(Data extracted from a collection)
• • • • •

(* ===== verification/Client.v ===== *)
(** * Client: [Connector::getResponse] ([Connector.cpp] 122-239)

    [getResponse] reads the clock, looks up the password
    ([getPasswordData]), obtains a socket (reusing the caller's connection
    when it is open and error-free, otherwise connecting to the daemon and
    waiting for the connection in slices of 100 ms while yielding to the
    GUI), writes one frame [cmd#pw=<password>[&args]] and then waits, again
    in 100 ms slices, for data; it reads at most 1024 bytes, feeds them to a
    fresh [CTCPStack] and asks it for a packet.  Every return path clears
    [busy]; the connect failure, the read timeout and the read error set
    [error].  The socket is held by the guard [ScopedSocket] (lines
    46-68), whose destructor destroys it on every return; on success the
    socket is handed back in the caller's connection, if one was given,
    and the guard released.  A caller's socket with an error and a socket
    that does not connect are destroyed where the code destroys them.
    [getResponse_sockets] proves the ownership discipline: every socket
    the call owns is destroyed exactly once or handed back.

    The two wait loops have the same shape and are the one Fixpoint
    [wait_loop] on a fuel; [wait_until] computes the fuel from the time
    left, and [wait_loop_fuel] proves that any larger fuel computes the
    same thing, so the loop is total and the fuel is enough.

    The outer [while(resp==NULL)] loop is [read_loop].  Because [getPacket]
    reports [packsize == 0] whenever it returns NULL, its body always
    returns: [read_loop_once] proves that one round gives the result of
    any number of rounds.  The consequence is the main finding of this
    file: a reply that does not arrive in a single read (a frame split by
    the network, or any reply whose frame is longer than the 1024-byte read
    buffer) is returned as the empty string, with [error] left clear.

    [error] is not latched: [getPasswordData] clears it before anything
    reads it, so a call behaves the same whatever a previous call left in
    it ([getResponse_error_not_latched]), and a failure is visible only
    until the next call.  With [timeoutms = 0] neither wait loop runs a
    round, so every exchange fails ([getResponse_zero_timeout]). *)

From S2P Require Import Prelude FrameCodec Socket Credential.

• • • • •

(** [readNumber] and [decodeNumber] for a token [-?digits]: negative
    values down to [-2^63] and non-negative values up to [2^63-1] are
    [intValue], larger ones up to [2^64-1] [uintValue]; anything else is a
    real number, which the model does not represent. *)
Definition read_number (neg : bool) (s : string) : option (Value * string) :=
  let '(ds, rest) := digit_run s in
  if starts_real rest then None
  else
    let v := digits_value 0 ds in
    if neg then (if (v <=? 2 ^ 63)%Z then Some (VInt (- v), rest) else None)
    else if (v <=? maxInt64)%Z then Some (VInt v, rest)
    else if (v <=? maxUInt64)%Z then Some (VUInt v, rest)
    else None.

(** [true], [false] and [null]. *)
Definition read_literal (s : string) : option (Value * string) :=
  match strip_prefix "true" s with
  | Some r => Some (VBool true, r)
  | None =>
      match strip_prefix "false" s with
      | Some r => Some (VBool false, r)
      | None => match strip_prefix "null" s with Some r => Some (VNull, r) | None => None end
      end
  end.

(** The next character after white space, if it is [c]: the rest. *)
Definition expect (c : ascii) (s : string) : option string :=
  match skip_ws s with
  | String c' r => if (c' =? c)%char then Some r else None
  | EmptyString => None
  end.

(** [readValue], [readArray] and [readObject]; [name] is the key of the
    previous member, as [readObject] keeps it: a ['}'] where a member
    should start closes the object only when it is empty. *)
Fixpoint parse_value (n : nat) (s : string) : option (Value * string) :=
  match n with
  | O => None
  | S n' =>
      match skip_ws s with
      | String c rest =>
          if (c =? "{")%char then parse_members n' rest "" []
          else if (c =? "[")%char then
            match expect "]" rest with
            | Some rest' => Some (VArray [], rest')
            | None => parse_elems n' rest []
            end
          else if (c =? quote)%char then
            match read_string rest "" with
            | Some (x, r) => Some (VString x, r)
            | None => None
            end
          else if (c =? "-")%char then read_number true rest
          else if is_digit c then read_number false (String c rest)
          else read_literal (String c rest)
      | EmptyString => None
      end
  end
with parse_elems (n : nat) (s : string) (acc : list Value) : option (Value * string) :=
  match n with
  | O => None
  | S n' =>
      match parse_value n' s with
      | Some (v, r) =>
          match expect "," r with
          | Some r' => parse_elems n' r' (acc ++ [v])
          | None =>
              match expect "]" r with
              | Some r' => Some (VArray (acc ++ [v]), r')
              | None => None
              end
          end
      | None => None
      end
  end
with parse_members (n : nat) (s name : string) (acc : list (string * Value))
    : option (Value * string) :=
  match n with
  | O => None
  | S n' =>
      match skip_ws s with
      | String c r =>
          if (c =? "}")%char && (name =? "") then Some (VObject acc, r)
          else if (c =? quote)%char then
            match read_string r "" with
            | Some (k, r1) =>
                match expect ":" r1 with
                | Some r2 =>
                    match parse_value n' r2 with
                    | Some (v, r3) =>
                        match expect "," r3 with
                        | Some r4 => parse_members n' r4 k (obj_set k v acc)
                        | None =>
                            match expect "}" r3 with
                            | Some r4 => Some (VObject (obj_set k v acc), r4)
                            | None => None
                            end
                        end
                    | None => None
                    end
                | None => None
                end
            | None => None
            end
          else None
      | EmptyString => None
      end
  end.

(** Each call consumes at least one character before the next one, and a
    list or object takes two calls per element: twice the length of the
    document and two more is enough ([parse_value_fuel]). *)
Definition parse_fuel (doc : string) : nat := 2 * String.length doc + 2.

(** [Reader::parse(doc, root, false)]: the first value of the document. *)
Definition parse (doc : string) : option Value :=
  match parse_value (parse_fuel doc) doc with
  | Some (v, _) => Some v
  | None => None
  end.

• • • • •

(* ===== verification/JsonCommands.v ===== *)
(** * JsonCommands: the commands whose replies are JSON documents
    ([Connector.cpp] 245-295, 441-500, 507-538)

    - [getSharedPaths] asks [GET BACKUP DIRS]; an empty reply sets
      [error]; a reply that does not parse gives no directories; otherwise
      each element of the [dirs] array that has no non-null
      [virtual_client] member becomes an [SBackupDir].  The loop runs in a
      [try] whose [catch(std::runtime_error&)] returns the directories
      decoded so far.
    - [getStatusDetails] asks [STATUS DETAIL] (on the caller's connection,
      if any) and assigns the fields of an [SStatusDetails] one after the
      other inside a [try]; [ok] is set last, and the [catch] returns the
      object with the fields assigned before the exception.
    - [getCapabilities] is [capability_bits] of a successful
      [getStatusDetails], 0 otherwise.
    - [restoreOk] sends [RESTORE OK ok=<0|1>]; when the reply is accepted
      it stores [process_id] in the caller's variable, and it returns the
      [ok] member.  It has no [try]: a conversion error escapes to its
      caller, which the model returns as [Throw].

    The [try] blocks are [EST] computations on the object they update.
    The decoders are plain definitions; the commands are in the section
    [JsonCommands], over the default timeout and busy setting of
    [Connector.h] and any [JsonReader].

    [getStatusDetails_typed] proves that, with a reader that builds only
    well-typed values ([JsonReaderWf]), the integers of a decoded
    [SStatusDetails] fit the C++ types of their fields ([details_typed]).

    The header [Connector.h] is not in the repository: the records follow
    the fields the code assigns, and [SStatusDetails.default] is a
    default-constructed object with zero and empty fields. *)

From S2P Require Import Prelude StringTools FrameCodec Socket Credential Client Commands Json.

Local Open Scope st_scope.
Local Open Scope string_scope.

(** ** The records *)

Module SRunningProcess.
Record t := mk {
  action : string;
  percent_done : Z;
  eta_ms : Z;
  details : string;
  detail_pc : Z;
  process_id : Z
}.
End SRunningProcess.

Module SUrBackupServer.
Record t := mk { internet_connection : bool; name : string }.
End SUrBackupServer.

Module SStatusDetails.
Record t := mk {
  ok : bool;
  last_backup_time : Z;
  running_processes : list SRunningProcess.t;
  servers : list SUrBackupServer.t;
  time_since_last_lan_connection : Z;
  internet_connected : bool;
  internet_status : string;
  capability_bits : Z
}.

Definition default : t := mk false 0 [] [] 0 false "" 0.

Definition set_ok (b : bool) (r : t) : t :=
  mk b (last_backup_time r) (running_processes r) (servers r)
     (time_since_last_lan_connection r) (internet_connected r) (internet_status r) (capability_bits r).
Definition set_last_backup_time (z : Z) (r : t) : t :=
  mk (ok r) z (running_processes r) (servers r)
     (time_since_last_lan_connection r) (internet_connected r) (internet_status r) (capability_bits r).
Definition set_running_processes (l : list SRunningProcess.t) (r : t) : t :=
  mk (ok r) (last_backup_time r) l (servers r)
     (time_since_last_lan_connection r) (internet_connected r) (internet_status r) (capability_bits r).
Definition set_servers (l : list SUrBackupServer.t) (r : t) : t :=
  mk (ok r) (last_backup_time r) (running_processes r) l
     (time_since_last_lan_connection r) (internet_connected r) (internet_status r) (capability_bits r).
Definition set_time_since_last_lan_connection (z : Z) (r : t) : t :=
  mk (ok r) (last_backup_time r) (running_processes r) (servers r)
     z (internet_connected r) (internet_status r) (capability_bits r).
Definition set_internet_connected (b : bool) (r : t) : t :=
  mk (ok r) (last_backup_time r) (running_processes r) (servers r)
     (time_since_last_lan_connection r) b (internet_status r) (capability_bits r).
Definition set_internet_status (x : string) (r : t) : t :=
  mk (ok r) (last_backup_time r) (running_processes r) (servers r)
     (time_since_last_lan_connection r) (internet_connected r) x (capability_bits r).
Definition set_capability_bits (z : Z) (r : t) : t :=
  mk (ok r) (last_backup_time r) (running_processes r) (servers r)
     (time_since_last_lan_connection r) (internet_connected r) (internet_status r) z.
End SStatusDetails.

• • • • •

__WORK REQUEST__
From the records above, copy out the line with "Module SRunningProcess.", the line with "mk b (last_backup_time", and every line between them, word for word.

__YOUR SOLUTION__
Module SRunningProcess.
Record t := mk {
  action : string;
  percent_done : Z;
  eta_ms : Z;
  details : string;
  detail_pc : Z;
  process_id : Z
}.
End SRunningProcess.

Module SUrBackupServer.
Record t := mk { internet_connection : bool; name : string }.
End SUrBackupServer.

Module SStatusDetails.
Record t := mk {
  ok : bool;
  last_backup_time : Z;
  running_processes : list SRunningProcess.t;
  servers : list SUrBackupServer.t;
  time_since_last_lan_connection : Z;
  internet_connected : bool;
  internet_status : string;
  capability_bits : Z
}.

Definition default : t := mk false 0 [] [] 0 false "" 0.

Definition set_ok (b : bool) (r : t) : t :=
  mk b (last_backup_time r) (running_processes r) (servers r)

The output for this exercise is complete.